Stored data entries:
(** * PICKL: result summarizer and execution event aggregator

    A shallow embedding of the two reporting components of the PICKL test
    boilerplate:

    - the PR-comment generator (the "Summarizer"): [processStep],
      [determineScenarioStatus], [updateScenarioCounts], [parseTestResults],
      [formatDuration], [generateComment], [generatePRComment];
    - the verbose progress formatter (the "Aggregator"),
      test/support/verbose-formatter.ts: [trackScenarioResult],
      [updateStepCounts], [logTestStepFinished] and the envelope handler;
    - the runner, scripts/run-test.ts: the loop over the command line
      arguments and the command that it builds.

    JavaScript numbers are IEEE 754 binary64 values.  They are modelled with
    the executable specification of the Standard Library ([SpecFloat]), so
    that [/], [*], [+], [<], [%], [Math.floor] and [toFixed] round exactly as
    the program does.  Counters that start at [0] and are only ever
    incremented by [++] stay within the exactly representable naturals and
    are modelled by [nat]. *)

From Stdlib Require Import ZArith NArith String Ascii Lia Reals Lra.
From Stdlib Require Import DecimalString.
From Stdlib Require Import Floats.SpecFloat.
From stdpp Require Import base option list gmap strings.

Local Open Scope string_scope.

(** ** JavaScript numbers *)

Module JsNumber.

Definition prec : Z := 53.
Definition emax : Z := 1024.

Definition number : Type := spec_float.

Definition of_Z (z : Z) : number := binary_normalize prec emax z 0 false.
Definition of_nat (n : nat) : number := of_Z (Z.of_nat n).

Definition add : number -> number -> number := SFadd prec emax.
Definition sub : number -> number -> number := SFsub prec emax.
Definition mul : number -> number -> number := SFmul prec emax.
Definition div : number -> number -> number := SFdiv prec emax.
Definition ltb : number -> number -> bool := SFltb.

(** The well-formed doubles: canonical mantissa and exponent in range. *)
Definition valid (x : number) : bool := valid_binary prec emax x.

(** The signed mantissa of a finite number ([0] for the other values);
    the value of [S754_finite s m e] is [mantissa * 2^e]. *)
Definition mantissa (x : number) : Z :=
  match x with
  | S754_finite s m _ => cond_Zopp s (Z.pos m)
  | _ => 0%Z
  end.
(** [_drive_result] and [_rotate_result]. *)
Definition _goal_result (a : action) (to : addr) : list effect :=
  _reply to (Plain (lit "ok: " ++ action_word a ++ lit " done")).

(** The callback [_send_drive_distance] and [_send_rotate_angle] leave
    on the future of the goal they send. *)
Definition registered_on (e : effect) : callback :=
  match e with
  | SendGoal (DriveGoal _ _) to => GoalSent DriveDistance to
  | SendGoal (RotateGoal _ _) to => GoalSent RotateAngle to
  | _ => NoCallback
  end.

(** Notifications the action client delivers for one goal. *)
Inductive notification :=
| Acknowledged (h : option goal_handle)  (* the send_goal future completes *)
| Completed.                             (* the result future completes *)

(** A future runs the callback registered on it when it completes; a
    notification nobody registered for runs nothing. *)
Definition deliver (cb : callback) (n : notification)
  : list effect * callback :=
  match cb, n with
  | GoalSent a to, Acknowledged h => _goal_sent a h to
  | GoalResult a to, Completed => (_goal_result a to, NoCallback)
  | _, _ => ([], cb)
  end.

Fixpoint lifecycle (cb : callback) (ns : list notification) : list effect :=
  match ns with
  | [] => []
  | n :: ns' =>
      let '(out, cb') := deliver cb n in out ++ lifecycle cb' ns'
  end.

End Bridge.

Import Bridge.
(** * Gmail ingestion pipeline of the support inbox: a shallow embedding

    The development follows the webhook job [handleGmailWebhookEvent]
    (jobs/handleGmailWebhookEvent.ts), the message constructor
    [createConversationMessage] (lib/data/conversationMessage.ts) and the
    event dispatcher [triggerEvent] (jobs/trigger.ts).

    Asynchronous functions are written in a state-and-exception monad over a
    [World] that holds the relational tables, the job queue, the realtime
    sink and the exception log.  Everything the code obtains from outside
    the repository (the Gmail API, the mail parser, the DOM, the language
    model, Unicode normalisation) is a field of a record of capabilities. *)

From Stdlib Require Import String Ascii List ZArith Bool Lia DecimalString.
Import ListNotations.

Local Open Scope string_scope.
Local Open Scope Z_scope.

(* ================================================================= *)
(** ** JavaScript string operations *)

(** Strings are sequences of 8-bit code units (the Latin-1 range of a
    JavaScript string). *)
Module JsString.

Definition code (c : ascii) : N := N_of_ascii c.

(** [WhiteSpace] and [LineTerminator] of ECMAScript, as used by
    [String.prototype.trim] and by the regular expression class [\s]:
    TAB, LF, VT, FF, CR, SP and NBSP in this range. *)
Definition isWhiteSpace (c : ascii) : bool :=
  let n := code c in
  (((9 <=? n) && (n <=? 13)) || (n =? 32) || (n =? 160))%N.

(** [toLowerCase] on one code unit: A-Z, and the upper-case letters of
    the Latin-1 supplement (all of U+00C0..U+00DE but the multiplication
    sign U+00D7). *)
Definition lowerChar (c : ascii) : ascii :=
  let n := code c in
  if (((65 <=? n) && (n <=? 90))
      || ((192 <=? n) && (n <=? 222) && negb (n =? 215)))%N
  then ascii_of_N (n + 32) else c.

Fixpoint toLowerCase (s : string) : string :=
  match s with
  | EmptyString => EmptyString
  | String c t => String (lowerChar c) (toLowerCase t)
  end.

Fixpoint allWhiteSpace (s : string) : bool :=
  match s with
  | EmptyString => true
  | String c t => isWhiteSpace c && allWhiteSpace t
  end.

Fixpoint trimStart (s : string) : string :=
  match s with
  | EmptyString => EmptyString
  | String c t => if isWhiteSpace c then trimStart t else s
  end.

Fixpoint trimEnd (s : string) : string :=
  match s with
  | EmptyString => EmptyString
  | String c t =>
      if isWhiteSpace c && allWhiteSpace t then EmptyString
      else String c (trimEnd t)
  end.

Definition trim (s : string) : string := trimEnd (trimStart s).

(** [s.replace(/\r\n/g, by)] *)
Definition CR : ascii := ascii_of_N 13.
Definition LF : ascii := ascii_of_N 10.

Fixpoint replaceCRLF (by_ : string) (s : string) : string :=
  match s with
  | EmptyString => EmptyString
  | String c t =>
      match t with
      | String d u =>
          if Ascii.eqb c CR && Ascii.eqb d LF
          then by_ ++ replaceCRLF by_ u
          else String c (replaceCRLF by_ t)
      | EmptyString => String c EmptyString
      end
  end.

(** [s.split(sep)] for a separator of one character: the pieces between
    its occurrences. *)
Fixpoint split (sep : ascii) (s : string) : list string :=
  match s with
  | EmptyString => [EmptyString]
  | String c t =>
      if Ascii.eqb c sep then EmptyString :: split sep t
      else match split sep t with
           | piece :: rest => String c piece :: rest
           | [] => [String c EmptyString]
           end
  end.

(** JavaScript truthiness of a string. *)
Definition truthy (s : string) : bool := negb (String.eqb s "").

Definition truthyOpt (o : option string) : bool :=
  match o with Some s => truthy s | None => false end.

(** [xs.join(sep)] *)
Fixpoint join (sep : string) (xs : list string) : string :=
  match xs with
  | [] => ""
  | [x] => x
  | x :: rest => x ++ sep ++ join sep rest
  end.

### TASK:
Write the data from above out again, exactly.

### PROBLEM SOLUTION:
(** * PICKL: result summarizer and execution event aggregator

    A shallow embedding of the two reporting components of the PICKL test
    boilerplate:

    - the PR-comment generator (the "Summarizer"): [processStep],
      [determineScenarioStatus], [updateScenarioCounts], [parseTestResults],
      [formatDuration], [generateComment], [generatePRComment];
    - the verbose progress formatter (the "Aggregator"),
      test/support/verbose-formatter.ts: [trackScenarioResult],
      [updateStepCounts], [logTestStepFinished] and the envelope handler;
    - the runner, scripts/run-test.ts: the loop over the command line
      arguments and the command that it builds.

    JavaScript numbers are IEEE 754 binary64 values.  They are modelled with
    the executable specification of the Standard Library ([SpecFloat]), so
    that [/], [*], [+], [<], [%], [Math.floor] and [toFixed] round exactly as
    the program does.  Counters that start at [0] and are only ever
    incremented by [++] stay within the exactly representable naturals and
    are modelled by [nat]. *)

From Stdlib Require Import ZArith NArith String Ascii Lia Reals Lra.
From Stdlib Require Import DecimalString.
From Stdlib Require Import Floats.SpecFloat.
From stdpp Require Import base option list gmap strings.

Local Open Scope string_scope.

(** ** JavaScript numbers *)

Module JsNumber.

Definition prec : Z := 53.
Definition emax : Z := 1024.

Definition number : Type := spec_float.

Definition of_Z (z : Z) : number := binary_normalize prec emax z 0 false.
Definition of_nat (n : nat) : number := of_Z (Z.of_nat n).

Definition add : number -> number -> number := SFadd prec emax.
Definition sub : number -> number -> number := SFsub prec emax.
Definition mul : number -> number -> number := SFmul prec emax.
Definition div : number -> number -> number := SFdiv prec emax.
Definition ltb : number -> number -> bool := SFltb.

(** The well-formed doubles: canonical mantissa and exponent in range. *)
Definition valid (x : number) : bool := valid_binary prec emax x.

(** The signed mantissa of a finite number ([0] for the other values);
    the value of [S754_finite s m e] is [mantissa * 2^e]. *)
Definition mantissa (x : number) : Z :=
  match x with
  | S754_finite s m _ => cond_Zopp s (Z.pos m)
  | _ => 0%Z
  end.
(** [_drive_result] and [_rotate_result]. *)
Definition _goal_result (a : action) (to : addr) : list effect :=
  _reply to (Plain (lit "ok: " ++ action_word a ++ lit " done")).

(** The callback [_send_drive_distance] and [_send_rotate_angle] leave
    on the future of the goal they send. *)
Definition registered_on (e : effect) : callback :=
  match e with
  | SendGoal (DriveGoal _ _) to => GoalSent DriveDistance to
  | SendGoal (RotateGoal _ _) to => GoalSent RotateAngle to
  | _ => NoCallback
  end.

(** Notifications the action client delivers for one goal. *)
Inductive notification :=
| Acknowledged (h : option goal_handle)  (* the send_goal future completes *)
| Completed.                             (* the result future completes *)

(** A future runs the callback registered on it when it completes; a
    notification nobody registered for runs nothing. *)
Definition deliver (cb : callback) (n : notification)
  : list effect * callback :=
  match cb, n with
  | GoalSent a to, Acknowledged h => _goal_sent a h to
  | GoalResult a to, Completed => (_goal_result a to, NoCallback)
  | _, _ => ([], cb)
  end.

Fixpoint lifecycle (cb : callback) (ns : list notification) : list effect :=
  match ns with
  | [] => []
  | n :: ns' =>
      let '(out, cb') := deliver cb n in out ++ lifecycle cb' ns'
  end.

End Bridge.

Import Bridge.
(** * Gmail ingestion pipeline of the support inbox: a shallow embedding

    The development follows the webhook job [handleGmailWebhookEvent]
    (jobs/handleGmailWebhookEvent.ts), the message constructor
    [createConversationMessage] (lib/data/conversationMessage.ts) and the
    event dispatcher [triggerEvent] (jobs/trigger.ts).

    Asynchronous functions are written in a state-and-exception monad over a
    [World] that holds the relational tables, the job queue, the realtime
    sink and the exception log.  Everything the code obtains from outside
    the repository (the Gmail API, the mail parser, the DOM, the language
    model, Unicode normalisation) is a field of a record of capabilities. *)

From Stdlib Require Import String Ascii List ZArith Bool Lia DecimalString.
Import ListNotations.

Local Open Scope string_scope.
Local Open Scope Z_scope.

(* ================================================================= *)
(** ** JavaScript string operations *)

(** Strings are sequences of 8-bit code units (the Latin-1 range of a
    JavaScript string). *)
Module JsString.

Definition code (c : ascii) : N := N_of_ascii c.

(** [WhiteSpace] and [LineTerminator] of ECMAScript, as used by
    [String.prototype.trim] and by the regular expression class [\s]:
    TAB, LF, VT, FF, CR, SP and NBSP in this range. *)
Definition isWhiteSpace (c : ascii) : bool :=
  let n := code c in
  (((9 <=? n) && (n <=? 13)) || (n =? 32) || (n =? 160))%N.

(** [toLowerCase] on one code unit: A-Z, and the upper-case letters of
    the Latin-1 supplement (all of U+00C0..U+00DE but the multiplication
    sign U+00D7). *)
Definition lowerChar (c : ascii) : ascii :=
  let n := code c in
  if (((65 <=? n) && (n <=? 90))
      || ((192 <=? n) && (n <=? 222) && negb (n =? 215)))%N
  then ascii_of_N (n + 32) else c.

Fixpoint toLowerCase (s : string) : string :=
  match s with
  | EmptyString => EmptyString
  | String c t => String (lowerChar c) (toLowerCase t)
  end.

Fixpoint allWhiteSpace (s : string) : bool :=
  match s with
  | EmptyString => true
  | String c t => isWhiteSpace c && allWhiteSpace t
  end.

Fixpoint trimStart (s : string) : string :=
  match s with
  | EmptyString => EmptyString
  | String c t => if isWhiteSpace c then trimStart t else s
  end.

Fixpoint trimEnd (s : string) : string :=
  match s with
  | EmptyString => EmptyString
  | String c t =>
      if isWhiteSpace c && allWhiteSpace t then EmptyString
      else String c (trimEnd t)
  end.

Definition trim (s : string) : string := trimEnd (trimStart s).

(** [s.replace(/\r\n/g, by)] *)
Definition CR : ascii := ascii_of_N 13.
Definition LF : ascii := ascii_of_N 10.

Fixpoint replaceCRLF (by_ : string) (s : string) : string :=
  match s with
  | EmptyString => EmptyString
  | String c t =>
      match t with
      | String d u =>
          if Ascii.eqb c CR && Ascii.eqb d LF
          then by_ ++ replaceCRLF by_ u
          else String c (replaceCRLF by_ t)
      | EmptyString => String c EmptyString
      end
  end.

(** [s.split(sep)] for a separator of one character: the pieces between
    its occurrences. *)
Fixpoint split (sep : ascii) (s : string) : list string :=
  match s with
  | EmptyString => [EmptyString]
  | String c t =>
      if Ascii.eqb c sep then EmptyString :: split sep t
      else match split sep t with
           | piece :: rest => String c piece :: rest
           | [] => [String c EmptyString]
           end
  end.

(** JavaScript truthiness of a string. *)
Definition truthy (s : string) : bool := negb (String.eqb s "").

Definition truthyOpt (o : option string) : bool :=
  match o with Some s => truthy s | None => false end.

(** [xs.join(sep)] *)
Fixpoint join (sep : string) (xs : list string) : string :=
  match xs with
  | [] => ""
  | [x] => x
  | x :: rest => x ++ sep ++ join sep rest
  end.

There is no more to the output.